'Small-format hospital' could open in Harmar next year
Allegheny Health Network wants to build one of its four new neighborhood hospitals in Harmar.
They are part of a plan AHN and Highmark Health announced last year to invest $1 billion in new facility construction and expansion and renovation of existing facilities over the next four to five years, said Doug Braunsdorf, strategic communications adviser for AHN.
In December, AHN announced that the first of the four hospitals would be built in Hempfield, at Agnew Road and Route 30.
AHN has formed a joint venture with Texas-based Emerus, a developer and operator of neighborhood hospitals.
Seavest Inc., based in New York state, is the building developer working with AHN and Emerus, Braunsdorf said.
AHN will be among the first health systems east of the Mississippi to use Emerus' neighborhood hospital concept, Braunsdorf said.
"These neighborhood hospitals can offer an assortment of on-site clinical services, including an emergency department, a limited number of inpatient beds for observation and short-stay use, diagnostic care, primary and specialty care, and other complementary services," Braunsdorf said.

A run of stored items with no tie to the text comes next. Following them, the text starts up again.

(** * Aushadh-AI: the response sanitisation and normalisation layer

    A shallow embedding of the service module of the application
    ([services/geminiService], the second half of
    [src/components/JanAushadhiLocator.tsx], whose line numbers the
    comments use): the string sanitiser [sanitizeString], the JSON
    extraction and the result normaliser of [analyzePrescription], and
    the store extractor of [findNearestStore].

    The host language's built-ins the code calls ([String.prototype.trim],
    [startsWith], [includes], [replace], [match], [join], [toLowerCase],
    [JSON.parse], [Object.keys], [String]) are modelled after ECMAScript in
    the first part of the file; the functions of the module follow, then
    their properties.  Exceptions are explicit: a function that can throw
    returns an [outcome].

    The recursion of [sanitizeString] is modelled twice.  [sanitizeString]
    is the function that the source text defines, on a host that never
    runs out of stack; [sanitizeStringOn] runs it on a stack of a given
    depth, where a call too many raises a RangeError, and so do
    [normalizeOn], [analyzePrescriptionOn] and [findNearestStoreOn].  The
    two agree on every value that is not deeper than the stack
    ([sanitizeStringOn_enough], [normalizeOn_enough],
    [analyzePrescriptionOn_enough]). *)

From Stdlib Require Import String Ascii.
From Stdlib Require Import NArith ZArith Bool Arith Lia List.
Import ListNotations.

Set Implicit Arguments.

(* ===================================================================== *)
(** * Host strings *)
(* ===================================================================== *)

(** A JavaScript string is a finite sequence of UTF-16 code units;
    [length] is the number of code units, as [String.prototype.length]. *)
Abbreviation char16 := N (only parsing).
Abbreviation jsstring := (list N) (only parsing).

(** [lit] turns an ASCII literal into a host string.  [qlit] does the same
    and reads every apostrophe as a quotation mark (code unit 34), so that
    JSON texts can be written inline. *)
Definition lit (s : string) : jsstring :=
  map N_of_ascii (list_ascii_of_string s).

Definition qlit (s : string) : jsstring :=
  map (fun c => if N.eqb c 39 then 34%N else c) (lit s).

Fixpoint str_eqb (a b : jsstring) : bool :=
  match a, b with
  | [], [] => true
  | x :: a', y :: b' => N.eqb x y && str_eqb a' b'
  | _, _ => false
  end.

(** ECMAScript [WhiteSpace] and [LineTerminator] code points, the set
    stripped by [String.prototype.trim]. *)
Definition isWhiteSpace (c : char16) : bool :=
  ((9 <=? c) && (c <=? 13) || (c =? 32) || (c =? 160) || (c =? 5760)
   || (8192 <=? c) && (c <=? 8202) || (c =? 8232) || (c =? 8233)
   || (c =? 8239) || (c =? 8287) || (c =? 12288) || (c =? 65279))%N.

Fixpoint trimStart (s : jsstring) : jsstring :=
  match s with
  | c :: r => if isWhiteSpace c then trimStart r else s
  | [] => []
  end.

Definition trimEnd (s : jsstring) : jsstring := rev (trimStart (rev s)).

Definition trim (s : jsstring) : jsstring := trimEnd (trimStart s).

(** A string is [clean] when it does not begin with white space. *)
Definition clean (s : jsstring) : bool :=
  match s with
  | [] => true
  | c :: _ => negb (isWhiteSpace c)
  end.

(** [startsWith s p] is [s.startsWith(p)]. *)
Fixpoint startsWith (s p : jsstring) {struct p} : bool :=
  match p, s with
  | [], _ => true
  | a :: p', b :: s' => N.eqb a b && startsWith s' p'
  | _ :: _, [] => false
  end.

(** [includes s p] is [s.includes(p)]. *)
Fixpoint includes (s p : jsstring) : bool :=
  startsWith s p ||
  match s with
  | [] => false
  | _ :: s' => includes s' p
  end.

(** [join sep l] is [l.join(sep)] on an array of strings. *)
Fixpoint join (sep : jsstring) (l : list jsstring) : jsstring :=
  match l with
  | [] => []
  | [x] => x
  | x :: r => x ++ sep ++ join sep r
  end.

(** [removeAll p s] is [s.replace(/p/g, '')] for a literal, non-empty
    pattern [p]: the occurrences are found left to right without overlap.
    [skip] counts the code units of the current occurrence still to drop. *)
Fixpoint removeAll_from (p : jsstring) (skip : nat) (s : jsstring) : jsstring :=
  match s with
  | [] => []
  | c :: r =>
      match skip with
      | S k => removeAll_from p k r
      | 0 => if startsWith s p
             then removeAll_from p (Nat.pred (length p)) r
             else c :: removeAll_from p 0 r
      end
  end.

Definition removeAll (p s : jsstring) : jsstring := removeAll_from p 0 s.

(** [matchBraces s] is [s.match(/\{[\s\S]*\}/)]: the span from the first
    opening brace to the last closing brace after it, when there is one. *)
Fixpoint dropUntil (c : char16) (s : jsstring) : option jsstring :=
  match s with
  | [] => None
  | x :: r => if N.eqb x c then Some s else dropUntil c r
  end.

Definition matchBraces (s : jsstring) : option jsstring :=
  match dropUntil 123%N s with
  | None => None
  | Some fromOpen =>
      match dropUntil 125%N (rev fromOpen) with
      | None => None
      | Some revSpan => Some (rev revSpan)
      end
  end.

(** The literal produced by the default object-to-string coercion. *)
Definition artifact : jsstring := lit "[object Object]".

(* ===================================================================== *)
(** * Host numbers and case conversion *)
(* ===================================================================== *)

(** A JavaScript number is an IEEE-754 double.  The code only builds
    numbers from JSON number literals, tests them for truthiness and prints
    them with [String]; these three operations are kept abstract.  The one
    law records that [Number::toString] yields a numeral: its text begins
    with a digit, a minus sign, [I] (Infinity) or [N] (NaN).

    [String.prototype.toLowerCase] follows the Unicode character database
    and is kept abstract as well; all that is recorded is what it does to a
    string of Basic Latin (ASCII) code units: the capital letters A to Z
    become small, nothing else changes. *)
Definition numeralHead (s : jsstring) : bool :=
  match s with
  | c :: _ => ((48 <=? c) && (c <=? 57) || (c =? 45) || (c =? 73) || (c =? 78))%N
  | [] => false
  end.

Definition isAscii (c : char16) : bool := (c <? 128)%N.

Definition lowerAscii (c : char16) : char16 :=
  (if (65 <=? c) && (c <=? 90) then c + 32 else c)%N.

Class Host : Type := {
  number : Type;
  Number_ofLiteral : jsstring -> number;
  Number_toString : number -> jsstring;
  Number_toBoolean : number -> bool;
  Number_toString_numeral : forall x, numeralHead (Number_toString x) = true;
  toLowerCase : jsstring -> jsstring;
  toLowerCase_ascii : forall s,
    forallb isAscii s = true -> toLowerCase s = map lowerAscii s
}.

(* ===================================================================== *)
(** * Results, exceptions *)
(* ===================================================================== *)

(** The result of a parsing function: a value and the rest of the input, a
    syntax error, or not enough fuel. *)
Inductive presult (A : Type) : Type :=
  | POk (a : A) (rest : jsstring)
  | PSyntax
  | PFuel.
Arguments PSyntax {A}.
Arguments PFuel {A}.

(** [stable r r']: a run that did not exhaust its fuel is unchanged by
    more fuel. *)
Definition stable {A : Type} (r r' : presult A) : Prop := r = PFuel \/ r = r'.

(** A call either returns or throws.  [Rejected] stands for whatever the
    provider's client throws (network failure, quota, missing key);
    [RangeError] is what the host throws when its call stack is exhausted. *)
Inductive exn : Type :=
  | Error (message : string)
  | TypeError
  | RangeError
  | Rejected.

Inductive outcome (A : Type) : Type :=
  | Return (a : A)
  | Throw (e : exn).
Arguments Throw {A}.

Definition bind {A B : Type} (m : outcome A) (k : A -> outcome B) : outcome B :=
  match m with
  | Return a => k a
  | Throw e => Throw e
  end.

Notation "x <- m ;; k" := (bind m (fun x => k))
  (at level 61, m at next level, right associativity).

(** [mapM f l]: [l.map(f)] where [f] may fail; the first failure wins. *)
Fixpoint mapM {A B : Type} (f : A -> option B) (l : list A) : option (list B) :=
  match l with
  | [] => Some []
  | a :: r =>
      match f a with
      | None => None
      | Some b => match mapM f r with
                  | None => None
                  | Some bs => Some (b :: bs)
                  end
      end
  end.

Fixpoint mapT {A B : Type} (f : A -> outcome B) (l : list A) : outcome (list B) :=
  match l with
  | [] => Return []
  | a :: r => b <- f a ;; bs <- mapT f r ;; Return (b :: bs)
  end.

(* ===================================================================== *)
(** * Host values and JSON.parse *)
(* ===================================================================== *)

Section Model.

Context {H : Host}.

The Harmar hospital would be located on two empty lots at Freeport and Guys Run roads, next to Zone 28, formerly FunFest.
On Thursday, Harmar supervisors approved amending the township's zoning to allow for construction of such a facility in that location.
As described to Harmar supervisors by Dusty Elias Kirk, an attorney representing Seavest, the hospital would be between 20,000 and 30,000 square feet in size with 10 beds.
It would operate 24/7, providing emergency and in-patient care.
Supervisor Bob Exler said the hospital, which would be taxable, would be a "godsend" to Harmar.
"We have a lot of elderly people in Harmar," he said. "It will be a lot closer to get to than maybe St. Margaret's. When you're in dire need — and I found out when I had a heart attack — that five or 10 minutes traveling time makes a big difference."
The project will need to go before Harmar's planning commission, which will review matters such as the number of parking spaces, and then to supervisors for final approval before construction could begin.
"It is our primary location but if we cannot make it work with your parking requirements we may have to look at another location," Kirk said.
Another location would be in the same general area, but could be within or outside of Harmar, she said.
David Goldberg, Allegheny Health Network vice president and interim president for Highmark Home and Community Services, said they hope to have the hospital open in 2019.